The ancestry composition of UKBB participants was defined based on self-reported ethnicities and genetic PCA. Participants self-reported their ethnic backgrounds into categories such as White, Mixed, Asian or Asian British, Black or Black British, and Other ethnic groups, with the majority (~94%) identifying as White British. Genetic PCA was used to capture the underlying population structure and define genetic ancestry more precisely, categorizing participants into groups such as European, South Asian, African, East Asian and other ancestries. This approach ensured a nuanced understanding of the genetic and demographic diversity in the cohort, enabling robust and reliable biomedical research.

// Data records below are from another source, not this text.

(* ===== verification/Safety.v ===== *)
(** * The type invariant of the machine and its preservation by the instruction step

    [hart_wf] and [world_wf] say that every data member holds a value of its C++
    type and every bit field fits its width. The step preserves them, throws no
    exception and performs no unchecked access out of range, as long as the hart
    number of the stepping hart is one of the CLINT's. *)

From S2P Require Import Prelude Constants Alu MemAccess Csr Clint Hart Trap Execute Emulator.

(** ** The invariant *)

Definition is_u128 (z : Z) : Prop := 0 <= z < 0x100000000000000000000000000000000.

Record latches_wf (l : latches) : Prop := {
  lwf_rd : 0 <= rd l < 32; lwf_rs1 : 0 <= rs1 l < 32; lwf_rs2 : 0 <= rs2 l < 32;
  lwf_func3 : 0 <= func3 l < 8; lwf_func7 : 0 <= func7 l < 128;
  lwf_imm11_0 : 0 <= imm11_0 l < 2 ^ 12; lwf_imm31_12 : 0 <= imm31_12 l < 2 ^ 20;
  lwf_imm_j : 0 <= imm_j l < 2 ^ 21; lwf_imm_b : 0 <= imm_b l < 2 ^ 13; lwf_imm_s : 0 <= imm_s l < 2 ^ 12;
  lwf_amo_op : 0 <= amo_op l < 32 }.

Record reservation_wf (r : reservation) : Prop := {
  rwf_addr : is_u64 (amo_reserve_addr r); rwf_addr64 : is_u64 (amo_reserve_addr64 r);
  rwf_gen : is_u64 (amo_reserve_gen r) }.

Record temps_wf (t : temps) : Prop := {
  twf_wb : is_u64 (wb_data t); twf_la : is_u64 (load_addr t); twf_ld : is_u64 (load_data t);
  twf_sa : is_u64 (store_addr t); twf_sd : is_u64 (store_data t); twf_val : is_u64 (val t);
  twf_csr : is_u64 (csr_data t); twf_itr : is_u64 (itr t); twf_ret : is_u64 (ret_data t);
  twf_mult : is_u128 (mult_temp t) }.

Record csrs_wf (c : csrs) : Prop := {
  cswf_satp : satp_wf (satp c); cswf_mstatus : mstatus_wf (mstatus c);
  cswf_mie : mie_wf (mie c); cswf_mip : mip_wf (mip c); cswf_mtvec : mtvec_wf (mtvec c);
  cswf_mcause : mcause_wf (mcause c);
  cswf_misa : is_u64 (misa c); cswf_mscratch : is_u64 (mscratch c); cswf_mepc : is_u64 (mepc c);
  cswf_mtval : is_u64 (mtval c); cswf_mcounteren : is_u64 (mcounteren c);
  cswf_scounteren : is_u64 (scounteren c); cswf_pmpcfg0 : is_u64 (pmpcfg0 c);
  cswf_pmpaddr0 : is_u64 (pmpaddr0 c); cswf_mhartid : is_u64 (mhartid c);
  cswf_mvendorid : is_u64 (mvendorid c); cswf_marchid : is_u64 (marchid c); cswf_mimpid : is_u64 (mimpid c) }.

Record hart_wf (h : hart) : Prop := {
  hwf_PC : is_u64 (PC h); hwf_PC_phy : is_u64 (PC_phy h); hwf_instr : is_u32 (instruction h);
  hwf_len : length (reg_file h) = 32%nat; hwf_regs : Forall is_u64 (reg_file h);
  hwf_lt : latches_wf (lt h); hwf_rs : reservation_wf (rs h); hwf_tm : temps_wf (tm h);
  hwf_cs : csrs_wf (cs h); hwf_protect : 0 <= post_kick_protect h <= 200 }.

Section World.
Context `{Console}.

Record world_wf (w : world) : Prop := {
  wwf_mem : vec_wf (memory w); wwf_size : DRAM_SIZE / 8 <= vec_size (memory w);
  wwf_clint : clint_wf (clint w); wwf_gen : is_u64 (global_store_gen w);
  wwf_uart : -1 <= uart_rx_byte w < 256;
  wwf_harts : num_harts (clint w) = NUM_HARTS }.

Record st_wf (s : st) : Prop := { swf_hart : hart_wf (hrt s); swf_world : world_wf (wld s) }.

(** The hart number names one of the CLINT's harts. *)
Definition hartid_ok (s : st) : Prop := 0 <= u32 (mhartid (cs (hrt s))) < num_harts (clint (wld s)).
End World.

Create HintDb wf.
#[export] Hint Resolve u64_range : wf.

(** Opens the invariants of the hypotheses and rebuilds the one of the goal. *)
Ltac wf_open :=
  repeat match goal with
    | H : hart_wf _ |- _ => destruct H
    | H : st_wf _ |- _ => destruct H
    | H : world_wf _ |- _ => destruct H
    end.
Ltac wf_auto := auto 10 with wf word csr clint.

(** ** Primitive updates *)

Lemma reg_u64 h r : hart_wf h -> is_u64 (reg h r).
Proof.
  intros Hh. unfold reg. destruct (reg_file h !! _) eqn:E; cbn; [|unfold is_u64; lia].
  eapply Forall_lookup_1; [apply (hwf_regs h Hh)|eassumption].
Qed.
Lemma rv1_u64 h : hart_wf h -> is_u64 (rv1 h).
Proof. apply reg_u64. Qed.
Lemma rv2_u64 h : hart_wf h -> is_u64 (rv2 h).
Proof. apply reg_u64. Qed.
#[export] Hint Resolve reg_u64 rv1_u64 rv2_u64 : wf.

Lemma set_reg_wf r v h : hart_wf h -> is_u64 v -> hart_wf (set_reg r v h).
Proof.
  intros [] Hv. constructor; cbn; auto.
  - rewrite length_insert. assumption.
  - apply Forall_insert; assumption.
Qed.
Lemma set_rd_wf v h : hart_wf h -> is_u64 v -> hart_wf (set_rd v h).
Proof. apply set_reg_wf. Qed.
Lemma set_tm_wf t h : hart_wf h -> temps_wf t -> hart_wf { h with tm := t }.
Proof. intros [] Ht. constructor; cbn; auto. Qed.
Lemma set_cs_wf c h : hart_wf h -> csrs_wf c -> hart_wf { h with cs := c }.
Proof. intros [] Hc. constructor; cbn; auto. Qed.
Lemma set_cs_fn_wf f h : hart_wf h -> (csrs_wf (cs h) -> csrs_wf (f (cs h))) -> hart_wf { h with cs ::= f }.
Proof. intros [] Hf. constructor; cbn; auto. Qed.
Lemma set_rs_wf r h : hart_wf h -> reservation_wf r -> hart_wf { h with rs := r }.
Proof. intros [] Hc. constructor; cbn; auto. Qed.
Lemma set_rs_fn_wf f h : hart_wf h -> (reservation_wf (rs h) -> reservation_wf (f (rs h))) -> hart_wf { h with rs ::= f }.
Proof. intros [] Hf. constructor; cbn; auto. Qed.
Lemma set_fl_wf f h : hart_wf h -> hart_wf { h with fl := f }.
Proof. intros []. constructor; cbn; auto. Qed.
Lemma set_fl_fn_wf f h : hart_wf h -> hart_wf { h with fl ::= f }.
Proof. intros []. constructor; cbn; auto. Qed.
Lemma set_pc_wf v h : hart_wf h -> is_u64 v -> hart_wf (set_pc v h).
Proof. intros [] Hv. constructor; cbn; auto. Qed.
Lemma set_wb_wf v h : hart_wf h -> is_u64 v -> hart_wf (set_wb v h).
Proof. intros [] Hv. constructor; cbn; auto. destruct hwf_tm0; constructor; cbn; auto. Qed.
Lemma write_back_wf v h : hart_wf h -> is_u64 v -> hart_wf (write_back v h).
Proof. intros. apply set_rd_wf, H0. apply set_wb_wf; assumption. Qed.
#[export] Hint Resolve set_reg_wf set_rd_wf set_pc_wf set_wb_wf write_back_wf : wf.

To capture population structure specific to the UKBB cohort, we performed principal component analysis of ~150,000 UKBB samples using ~100,000 SNPs. These PCs can be used to identify samples with similar ancestry or to control for population structure in association studies.
Qatar Biobank
This study was based on the second release of 14,060 Qatari participants (all from the same ancestry, MID) from the population-based Qatar Genome Program (QGP). Ethical approval was provided by the institutional review board of the QBB (Protocol no. QF-QBB-RES-ACC-00205). A detailed description of the recruitment process and collection of phenotypic data by the QGP and the QBB was previously reported76. A signed consent was obtained from all included participants by the QBB, and WGS data used in the current study were obtained from the QGP as previously described77. All samples were sequenced on Illumina HiSeq X instruments to obtain WGS with a target average depth of coverage of 30×. The read mapping, variant calling and joint variant calling were performed using Sentieon’s DNASeq pipeline v.201808.03, following the BWA-GATK Best Practice Workflow and using the GRCh38/hg38 reference genome. The produced gVCF were jointly called to produce one multisample VCF file for the whole cohort. Clinical data are extracted from the EMR of the Hamad Medical Corporation.
Reporting summary
Further information on research design is available in the Nature Portfolio Reporting Summary linked to this article.